*** Opening Raw data ***

Lemma compare_canon p q :
  bitlen p <= 53 -> bitlen q <= 53 ->
  SFcompare (canon false p) (canon false q) = Some (Zpos p ?= Zpos q).
Proof.
  intros Hp Hq. unfold canon, SFcompare. f_equal.
  pose proof (bitlen_bound p) as [Hpl Hpu]. pose proof (bitlen_bound q) as [Hql Hqu].
  destruct (Z.compare_spec (bitlen p - 53) (bitlen q - 53)) as [E|L|G].
  - change (Pos.compare_cont Eq ?a ?b) with (Z.compare (Zpos a) (Zpos b)).
    rewrite !canon_mantissa by assumption.
    replace (bitlen q) with (bitlen p) by lia.
    assert (0 < 2 ^ (53 - bitlen p)) by (apply Z.pow_pos_nonneg; lia).
    destruct (Z.compare_spec (Zpos p) (Zpos q));
      [apply Z.compare_eq_iff | apply Z.compare_lt_iff | apply Z.compare_gt_iff]; nia.
  - symmetry. apply Z.compare_lt_iff.
    assert (2 ^ bitlen p <= 2 ^ (bitlen q - 1)) by (apply Z.pow_le_mono_r; lia). lia.
  - symmetry. apply Z.compare_gt_iff.
    assert (2 ^ bitlen q <= 2 ^ (bitlen p - 1)) by (apply Z.pow_le_mono_r; lia). lia.
Qed.

Lemma of_Z_nonneg_compare x y :
  0 <= x < 2 ^ 53 -> 0 <= y < 2 ^ 53 ->
  SFcompare (of_Z x) (of_Z y) = Some (x ?= y).
Proof.
  intros Hx Hy. destruct x as [|p|p], y as [|q|q]; try lia; try reflexivity.
  - rewrite of_Z_pos by lia. reflexivity.
  - rewrite of_Z_pos by lia. reflexivity.
  - rewrite !of_Z_pos by lia. apply compare_canon; apply bitlen_le_53; lia.
Qed.

Lemma le_of_Z x y :
  0 <= x < 2 ^ 53 -> 0 <= y < 2 ^ 53 -> le (of_Z x) (of_Z y) = (x <=? y).
Proof.
  intros Hx Hy. unfold le, SFleb. rewrite of_Z_nonneg_compare by assumption.
  unfold Z.leb. destruct (x ?= y); reflexivity.
Qed.

Lemma ge_of_Z x y :
  0 <= x < 2 ^ 53 -> 0 <= y < 2 ^ 53 -> ge (of_Z x) (of_Z y) = (y <=? x).
Proof. intros Hx Hy. apply le_of_Z; assumption. Qed.

Lemma lt_of_Z x y :
  0 <= x < 2 ^ 53 -> 0 <= y < 2 ^ 53 -> lt (of_Z x) (of_Z y) = (x <? y).
Proof.
  intros Hx Hy. unfold lt, SFltb. rewrite of_Z_nonneg_compare by assumption.
  unfold Z.ltb. destruct (x ?= y); reflexivity.
Qed.

Lemma of_Z_nonneg_inj x y :
  0 <= x < 2 ^ 53 -> 0 <= y < 2 ^ 53 -> of_Z x = of_Z y -> x = y.
Proof.
  intros Hx Hy E. pose proof (of_Z_nonneg_compare x y Hx Hy) as C.
  rewrite E, (of_Z_nonneg_compare y y Hy Hy), Z.compare_refl in C.
  apply Z.compare_eq. congruence.
Qed.

Lemma of_Z_nz z :
  z <> 0 -> - 2 ^ 53 < z < 2 ^ 53 -> of_Z z = canon (z <? 0) (Z.to_pos (Z.abs z)).
Proof.
  intros Hnz Hz. destruct z as [|p|p]; [lia| |].
  - apply of_Z_pos. lia.
  - apply of_Z_neg. lia.
Qed.

(** [x * 60] is exact on integers while the product fits 53 bits. *)
Lemma mul_of_Z x y :
  0 < y < 2 ^ 53 -> - 2 ^ 53 < x * y < 2 ^ 53 ->
  mul (of_Z x) (of_Z y) = of_Z (x * y).
Proof.
  intros Hy H. destruct y as [|q|q]; try lia.
  destruct x as [|p|p].
  - rewrite of_Z_pos by nia. reflexivity.
  - rewrite (of_Z_pos p), (of_Z_pos q) by nia.
    rewrite mul_canon by (apply bitlen_le_53; lia).
    simpl Z.mul. rewrite of_Z_pos by lia. reflexivity.
  - rewrite (of_Z_neg p), (of_Z_pos q) by nia.
    rewrite mul_canon by (apply bitlen_le_53; lia).
    simpl Z.mul. rewrite of_Z_neg by lia. reflexivity.
Qed.

Lemma add_of_Z x y :
  - 2 ^ 53 < x < 2 ^ 53 -> - 2 ^ 53 < y < 2 ^ 53 -> - 2 ^ 53 < x + y < 2 ^ 53 ->
  add (of_Z x) (of_Z y) = of_Z (x + y).
Proof.
  intros Hx Hy Hs. destruct x as [|p|p].
  - destruct y as [|q|q]; [reflexivity| |]; cbn [Z.add].
    + rewrite !of_Z_pos by lia. reflexivity.
    + rewrite !of_Z_neg by lia. reflexivity.
  - destruct y as [|q|q].
    + rewrite Z.add_0_r. rewrite !of_Z_pos by lia. reflexivity.
    + rewrite (of_Z_pos p), (of_Z_pos q) by lia.
      apply (add_canon false false); cbv [cond_Zopp]; lia.
    + rewrite (of_Z_pos p), (of_Z_neg q) by lia.
      apply (add_canon false true); cbv [cond_Zopp]; lia.
  - destruct y as [|q|q].
    + rewrite Z.add_0_r. rewrite !of_Z_neg by lia. reflexivity.
    + rewrite (of_Z_neg p), (of_Z_pos q) by lia.
      apply (add_canon true false); cbv [cond_Zopp]; lia.
    + rewrite (of_Z_neg p), (of_Z_neg q) by lia.
      apply (add_canon true true); cbv [cond_Zopp]; lia.
Qed.
(** * heyao_query: order lookup plugin (main.py)

    A shallow embedding of [main.py]: the API client [fetch_wechat_info],
    the image renderer [generate_image] and the command handler
    [HeyaoQueryStar.handle_heyao_query], followed by the properties of the
    pipeline fetch -> parse -> render -> cleanup.

    Python values are modelled as the interpreter has them after
    [response.json()]: [str] is a sequence of Unicode code points, [dict]
    an insertion-ordered association list with [str] keys.  The file
    system is a finite map from paths to file contents.  What the plugin
    does not own (the C library's [strftime], the interpreter's [repr] of
    floats and containers, the install directory, PIL's and the network's
    failures) is an explicit parameter of the model.  The calls to the
    logger change nothing the properties below speak of and are left
    out. *)

From Stdlib Require Import ZArith NArith List String Ascii Bool Lia.
From Stdlib Require Import Floats.SpecFloat.
From stdpp Require Import gmap list.

Local Open Scope N_scope.
Local Set Warnings "-register-all".

(* ===================================================================== *)
(** ** Python [str]: sequences of code points *)
(* ===================================================================== *)

Module PyStr.

(** A Python [str]; each element is one Unicode code point. *)
Abbreviation pystr := (list N).

Definition bytes_of (s : string) : list N :=
  List.map N_of_ascii (list_ascii_of_string s).

(** UTF-8 decoding of a source literal (the source file is UTF-8). *)
Fixpoint utf8_decode (bs : list N) : pystr :=
  match bs with
  | [] => []
  | b0 :: r0 =>
    if b0 <? 128 then b0 :: utf8_decode r0
    else
      match r0 with
      | [] => [b0]
      | b1 :: r1 =>
        if b0 <? 224 then
          N.lor (N.shiftl (N.land b0 31) 6) (N.land b1 63) :: utf8_decode r1
        else
          match r1 with
          | [] => [b0]
          | b2 :: r2 =>
            if b0 <? 240 then
              N.lor (N.shiftl (N.land b0 15) 12)
                    (N.lor (N.shiftl (N.land b1 63) 6) (N.land b2 63))
              :: utf8_decode r2
            else
              match r2 with
              | [] => [b0]
              | b3 :: r3 =>
                N.lor (N.shiftl (N.land b0 7) 18)
                      (N.lor (N.shiftl (N.land b1 63) 12)
                             (N.lor (N.shiftl (N.land b2 63) 6) (N.land b3 63)))
                :: utf8_decode r3
              end
          end
      end
  end.

(** A string literal of the source. *)
Definition lit (s : string) : pystr := utf8_decode (bytes_of s).
Arguments lit : simpl never.
#[global] Opaque lit.

(** [Py_UNICODE_ISSPACE]: the characters [str.split()], [str.strip()]
    and [str.isspace()] treat as whitespace. *)
Definition is_space (c : N) : bool :=
     ((9 <=? c) && (c <=? 13))
  || ((28 <=? c) && (c <=? 32))
  || (c =? 133) || (c =? 160) || (c =? 5760)
  || ((8192 <=? c) && (c <=? 8202))
  || (c =? 8232) || (c =? 8233) || (c =? 8239) || (c =? 8287)
  || (c =? 12288).

Definition is_in (chars : pystr) (c : N) : bool :=
  existsb (N.eqb c) chars.

(** [dropwhile p s] *)
Fixpoint skip (p : N -> bool) (s : pystr) : pystr :=
  match s with
  | c :: r => if p c then skip p r else s
  | [] => []
  end.

(** the longest prefix on which [p] holds *)
Fixpoint prefix_of (p : N -> bool) (s : pystr) : pystr :=
  match s with
  | c :: r => if p c then c :: prefix_of p r else []
  | [] => []
  end.

(** [s.lstrip(chars)]: every leading character in [chars] is removed. *)
Definition lstrip (chars : pystr) (s : pystr) : pystr := skip (is_in chars) s.

(** [s.strip()] *)
Definition strip (s : pystr) : pystr :=
  rev (skip is_space (rev (skip is_space s))).

(** [s.replace(old, new)] for one-character [old] and [new]. *)
Definition replace (old new : N) (s : pystr) : pystr :=
  List.map (fun c => if c =? old then new else c) s.

(** [s.isspace()]: at least one character and all of them whitespace. *)
Definition isspace (s : pystr) : bool :=
  match s with
  | [] => false
  | _ => forallb is_space s
  end.

(** [s.split(maxsplit=n)], splitting at runs of whitespace
    (CPython's [split_whitespace]): at most [n] tokens are cut off, the
    remainder after the following whitespace run is kept as it is. *)
Fixpoint split (maxsplit : nat) (s : pystr) : list pystr :=
  let s' := skip is_space s in
  match maxsplit with
  | O => match s' with [] => [] | _ => [s'] end
  | S n =>
    match s' with
    | [] => []
    | _ => prefix_of (fun c => negb (is_space c)) s'
           :: split n (skip (fun c => negb (is_space c)) s')
    end
  end.

(** Decimal digits *)
Fixpoint uint_digits (d : Decimal.uint) : pystr :=
  match d with
  | Decimal.Nil => []
  | Decimal.D0 r => 48 :: uint_digits r
  | Decimal.D1 r => 49 :: uint_digits r
  | Decimal.D2 r => 50 :: uint_digits r
  | Decimal.D3 r => 51 :: uint_digits r
  | Decimal.D4 r => 52 :: uint_digits r
  | Decimal.D5 r => 53 :: uint_digits r
  | Decimal.D6 r => 54 :: uint_digits r
  | Decimal.D7 r => 55 :: uint_digits r
  | Decimal.D8 r => 56 :: uint_digits r
  | Decimal.D9 r => 57 :: uint_digits r
  end.

Definition decimal (n : N) : pystr := uint_digits (N.to_uint n).

(** [%02d] and the like *)
Definition decimal_pad (width : nat) (n : N) : pystr :=
  let ds := decimal n in
  repeat 48 (width - length ds)%nat ++ ds.

Definition str_eqb (a b : pystr) : bool := bool_decide (a = b).

Fixpoint starts_with (p s : pystr) : bool :=
  match p, s with
  | [], _ => true
  | a :: p', b :: s' => (a =? b) && starts_with p' s'
  | _ :: _, [] => false
  end.

(** [p in s] for two strings *)
Fixpoint has_sub (p s : pystr) : bool :=
  starts_with p s || match s with [] => false | _ :: r => has_sub p r end.

End PyStr.
Import PyStr.

(* ===================================================================== *)
(** ** Python values, as [response.json()] builds them *)
(* ===================================================================== *)

Module PyVal.

(** A [dict] keeps insertion order and has [str] keys (JSON objects). *)
Inductive pyval :=
| PNone
| PBool (b : bool)
| PInt (z : Z)
| PFloat (f : spec_float)
| PStr (s : pystr)
| PList (l : list pyval)
| PDict (d : list (pystr * pyval)).

Abbreviation pydict := (list (pystr * pyval)).

(** Exceptions, all of them subclasses of [Exception].  [Timeout] and
    [HTTPError] are [requests.exceptions.RequestException]s.
    ([KeyboardInterrupt] and task cancellation derive from
    [BaseException] only; no handler of the plugin names them and they
    are left out.) *)
Inductive exn :=
| Timeout
| RequestException
| JSONDecodeError
| FileNotFoundError
| OSError
| AttributeError
| IndexError
| KeyError
| TypeError
| ValueError
| OtherException.

(** A computation that returns or raises. *)
Inductive py (A : Type) :=
| Ok (a : A)
| Raise (e : exn).
Arguments Ok {A} a.
Arguments Raise {A} e.

Definition bind {A B} (m : py A) (k : A -> py B) : py B :=
  match m with
  | Ok a => k a
  | Raise e => Raise e
  end.

(** [try: body  except ...: handler] *)
Definition try_except {A} (body : py A) (handler : exn -> py A) : py A :=
  match body with
  | Ok a => Ok a
  | Raise e => handler e
  end.

(** [d.get(key)] on the entries of a [dict] *)
Fixpoint lookup_key (d : pydict) (key : pystr) : option pyval :=
  match d with
  | [] => None
  | (k, v) :: r => if str_eqb k key then Some v else lookup_key r key
  end.

(** [bool(v)] *)
Definition truthy (v : pyval) : bool :=
  match v with
  | PNone => false
  | PBool b => b
  | PInt z => negb (z =? 0)%Z
  | PFloat (S754_zero _) => false
  | PFloat _ => true
  | PStr s => match s with [] => false | _ => true end
  | PList l => match l with [] => false | _ => true end
  | PDict d => match d with [] => false | _ => true end
  end.

Definition is_list (v : pyval) : bool :=
  match v with PList _ => true | _ => false end.

Definition is_dict (v : pyval) : bool :=
  match v with PDict _ => true | _ => false end.

(** [v.get(key, default)]: only a [dict] has the method. *)
Definition get (v : pyval) (key : pystr) (default : pyval) : py pyval :=
  match v with
  | PDict d => Ok (match lookup_key d key with Some x => x | None => default end)
  | _ => Raise AttributeError
  end.

(** [key in v] *)
Definition contains (v : pyval) (key : pystr) : py bool :=
  match v with
  | PDict d => Ok (match lookup_key d key with Some _ => true | None => false end)
  | PList l => Ok (existsb (fun x => match x with PStr s => str_eqb s key | _ => false end) l)
  | PStr s => Ok (has_sub key s)
  | _ => Raise TypeError
  end.

(** [v[key]] with a [str] key *)
Definition getitem (v : pyval) (key : pystr) : py pyval :=
  match v with
  | PDict d => match lookup_key d key with Some x => Ok x | None => Raise KeyError end
  | _ => Raise TypeError
  end.

(** [v[0]] *)
Definition first_item (v : pyval) : py pyval :=
  match v with
  | PList (x :: _) => Ok x
  | PList [] => Raise IndexError
  | PStr (c :: _) => Ok (PStr [c])
  | PStr [] => Raise IndexError
  | PDict _ => Raise KeyError
  | _ => Raise TypeError
  end.

(** The mathematical value of a float is [+-m * 2^e]; Python compares a
    float with an [int] exactly. *)
Definition float_is_int (f : spec_float) (n : Z) : bool :=
  match f with
  | S754_zero _ => (n =? 0)%Z
  | S754_finite s m e =>
    let v := (if s then - Z.pos m else Z.pos m)%Z in
    if (0 <=? e)%Z then (v * 2 ^ e =? n)%Z else (v =? n * 2 ^ (- e))%Z
  | _ => false
  end.

(** [v == n] for an [int] literal [n] *)
Definition eq_int (v : pyval) (n : Z) : bool :=
  match v with
  | PInt z => (z =? n)%Z
  | PBool b => (Z.b2z b =? n)%Z
  | PFloat f => float_is_int f n
  | _ => false
  end.

(** [v == s] for a [str] literal [s] *)
Definition eq_str (v : pyval) (s : pystr) : bool :=
  match v with
  | PStr t => str_eqb t s
  | _ => false
  end.

End PyVal.
Import PyVal.

#[export] Instance py_ret : MRet py := @Ok.
#[export] Instance py_bind : MBind py := fun A B k m => bind m k.

(* ===================================================================== *)
(** ** The host: interpreter, C library, install directory *)
(* ===================================================================== *)

(** [time.localtime()]: broken-down local time, whole seconds only. *)
Record struct_time := {
  tm_year : N; tm_mon : N; tm_mday : N;
  tm_hour : N; tm_min : N; tm_sec : N }.

(** A reading of the system clock: the local time and the microseconds
    within its second. *)
Record instant := { local_time : struct_time; microsecond : N }.

(** A [pathlib.Path]: its components below the root. *)
Abbreviation path := (list pystr).
(** * next-typed-route-codegen: route patterns, scanner and generator

    A shallow embedding of [runtime/path-builder.ts], [codegen/scanner.ts]
    and [codegen/generator.ts], and the properties of the route-pattern
    compiler proved about it.

    Strings.  A JavaScript string is represented by the list of the bytes
    of its UTF-8 encoding ([list ascii]).  Every character the code
    inspects (brackets, slash, backslash, percent, the regex
    metacharacters) is ASCII, and a byte of a multi-byte sequence is never
    equal to one of them, so the regular expressions of the source find
    the same matches on the bytes as on the UTF-16 code units, with one
    exception: two capturing groups side by side divide a text between
    two code units, here between two bytes, and these are different
    places inside a character that is not ASCII.  What is stated of the
    texts a match captures is stated of patterns whose placeholders do
    not touch, or of paths of ASCII characters.  Strings with lone
    surrogates have no representation and are outside the model.

    Objects used as dictionaries ([Record<string, string>]) are finite
    maps of the properties of the object itself, the values being
    strings; they inherit from [Object.prototype], which is as Node
    provides it.

    Exceptions.  A function that may throw returns a [result].

    Regular expressions.  A global search is a scan of the string with
    the function that tries the expression at one position; the
    expressions [new RegExp] is given are compiled to items and matched by
    backtracking.

    File system.  The scanner reads a snapshot of the tree; the generator
    writes into a store of file contents. *)

From Stdlib Require Import Ascii String List NArith Lia Bool.
From stdpp Require Import gmap strings list.
Import ListNotations.

#[local] Open Scope char_scope.
#[local] Open Scope list_scope.

Abbreviation jsstring := (list ascii).

(** Literals: [lit "/user/[id]"]. *)
Definition lit (s : string) : jsstring := list_ascii_of_string s.

(** ** Thrown values and fallible computations *)

Inductive error : Type :=
  | Error (message : jsstring)   (* [new Error(message)] *)
  | URIError                     (* thrown by [decodeURIComponent] *)
  | SyntaxError                  (* [new RegExp] on an unsupported source *)
  | ENOTDIR.                     (* [fs.readdirSync] on something that is no directory *)

Inductive result (A : Type) : Type :=
  | Ok (a : A)
  | Throw (e : error).
Arguments Ok {A} a.
Arguments Throw {A} e.

Definition bind {A B} (r : result A) (k : A -> result B) : result B :=
  match r with
  | Ok a => k a
  | Throw e => Throw e
  end.

Notation "'let*' x ':=' r 'in' k" := (bind r (fun x => k))
  (at level 10, x name, r at level 100, k at level 200).

(** * The host language *)

Module JS.

(** ** Percent-encoding *)

Definition in_range (lo hi c : ascii) : bool :=
  (N_of_ascii lo <=? N_of_ascii c)%N && (N_of_ascii c <=? N_of_ascii hi)%N.

Definition is_alnum (c : ascii) : bool :=
  in_range "A" "Z" c || in_range "a" "z" c || in_range "0" "9" c.

(** The characters [encodeURIComponent] leaves alone:
    [A-Z a-z 0-9 - _ . ! ~ * ' ( )]. *)
Definition is_unreserved (c : ascii) : bool :=
  is_alnum c || existsb (Ascii.eqb c) ["-"; "_"; "."; "!"; "~"; "*"; "'"; "("; ")"].

Definition hex_digit (n : N) : ascii :=
  if (n <? 10)%N then ascii_of_N (48 + n) else ascii_of_N (55 + n).

Definition hex_value (c : ascii) : option N :=
  if in_range "0" "9" c then Some (N_of_ascii c - 48)%N
  else if in_range "A" "F" c then Some (N_of_ascii c - 55)%N
  else if in_range "a" "f" c then Some (N_of_ascii c - 87)%N
  else None.

Definition percent_encode (c : ascii) : jsstring :=
  ["%"; hex_digit (N_of_ascii c / 16); hex_digit (N_of_ascii c mod 16)].

(** [encodeURIComponent]: every byte of the UTF-8 encoding that is not an
    unreserved character becomes [%XX] (upper-case hexadecimal). *)
Definition encodeURIComponent (s : jsstring) : jsstring :=
  flat_map (fun c => if is_unreserved c then [c] else percent_encode c) s.

(** [decodeURIComponent], first pass: the escapes [%XX] are read as
    octets; a [%] not followed by two hexadecimal digits is a [URIError]. *)
Inductive unit_ : Type :=
  | Raw (c : ascii)      (* a character standing for itself *)
  | Octet (b : ascii).   (* an octet written [%XX] *)

Definition hex_octet (h1 h2 : ascii) : option ascii :=
  match hex_value h1, hex_value h2 with
  | Some a, Some b => Some (ascii_of_N (16 * a + b))
  | _, _ => None
  end.

Fixpoint unescape (s : jsstring) : result (list unit_) :=
  match s with
  | [] => Ok []
  | c :: s1 =>
      if (c =? "%")%char then
        match s1 with
        | h1 :: h2 :: s2 =>
            match hex_octet h1 h2 with
            | Some b => let* us := unescape s2 in Ok (Octet b :: us)
            | None => Throw URIError
            end
        | _ => Throw URIError
        end
      else let* us := unescape s1 in Ok (Raw c :: us)
  end.

Definition byte_in (lo hi : N) (b : ascii) : bool :=
  (lo <=? N_of_ascii b)%N && (N_of_ascii b <=? hi)%N.
Record UserPresenceDetail : Type := mkUserPresenceDetail {
  detail_UserID   : Z;
  detail_Sessions : list PresenceSession
}.

Record AllUsersPresenceDay : Type := mkAllUsersPresenceDay {
  all_Date  : string;
  all_Users : list UserPresenceDetail
}.

(** The body of the first loop of [handlePresenceHistory]: make the inner
    map of the day if it is not there, then
    [dayUserMap[date][userID] = append(dayUserMap[date][userID], session)]. *)
Fixpoint dayUserAppend (date : string) (session : PresenceSession)
    (m : list (string * list (Z * list PresenceSession)))
    : list (string * list (Z * list PresenceSession)) :=
  match m with
  | [] => [(date, mapAppend Z.eqb (UserID session) session [])]
  | (d, usersMap) :: rest =>
      if String.eqb d date
      then (d, mapAppend Z.eqb (UserID session) session usersMap) :: rest
      else (d, usersMap) :: dayUserAppend date session rest
  end.

(** [handlePresenceHistory].  [dayOrder] and [userOrder] are the orders in
    which the two [range] loops happen to visit the outer and the inner
    maps. *)
Definition handlePresenceHistory
    (formatDate : Z -> string)
    (dayOrder : list (string * list (Z * list PresenceSession)) ->
                list (string * list (Z * list PresenceSession)))
    (userOrder : list (Z * list PresenceSession) ->
                 list (Z * list PresenceSession))
    (dateParam : option (result Z)) (monthAgo : Z) (encode_ok : bool)
    : M (HistoryReply (list AllUsersPresenceDay)) :=
  match historySince dateParam monthAgo with
  | Err _ => ret (HistoryFailed StatusBadRequest)
  | Ok since =>
      r <- fetchAllSessions since ;;
      match r with
      | Err _ => ret (HistoryFailed StatusInternalServerError)
      | Ok sessions =>
          let dayUserMap :=
            fold_left
              (fun m session =>
                 dayUserAppend (formatDate (StartTime session)) session m)
              sessions [] in
          let allHistory :=
            map (fun dayEntry =>
                   mkAllUsersPresenceDay (fst dayEntry)
                     (map (fun userEntry =>
                             mkUserPresenceDetail (fst userEntry) (snd userEntry))
                          (userOrder (snd dayEntry))))
                (dayOrder dayUserMap) in
          let sorted := sortDays all_Date allHistory in
          if encode_ok then ret (HistoryOK sorted)
          else ret (HistoryFailed StatusInternalServerError)
      end
  end.

(** ** Fingerprint collection *)

Definition digitOf (c : ascii) : option Z :=
  let n := nat_of_ascii c in
  if ((48 <=? n) && (n <=? 57))%nat then Some (Z.of_nat (n - 48)) else None.

Fixpoint parseDigits (s : string) (acc : Z) : option Z :=
  match s with
  | EmptyString => Some acc
  | String c rest =>
      match digitOf c with
      | None => None
      | Some d => parseDigits rest (acc * 10 + d)
      end
  end.

(** [strconv.Atoi] on a 64-bit platform: an optional sign, at least one
    decimal digit and nothing else, and a value that fits [int]; [None]
    stands for a non-nil error (syntax or range). *)
Definition Atoi (s : string) : option Z :=
  match s with
  | EmptyString => None
  | String c rest =>
      let neg := Ascii.eqb c "-"%char in
      let body := if neg || Ascii.eqb c "+"%char then rest else s in
      match body with
      | EmptyString => None
      | String _ _ =>
          match parseDigits body 0 with
          | None => None
          | Some n =>
              let v := if neg then - n else n in
              if (- 2 ^ 63 <=? v) && (v <=? 2 ^ 63 - 1) then Some v else None
          end
      end
  end.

*** Closing Raw data ***

§ **Task brief**
Return from the data every line that holds "export".

§ **Solution**
#[export] Instance py_ret : MRet py := @Ok.
#[export] Instance py_bind : MBind py := fun A B k m => bind m k.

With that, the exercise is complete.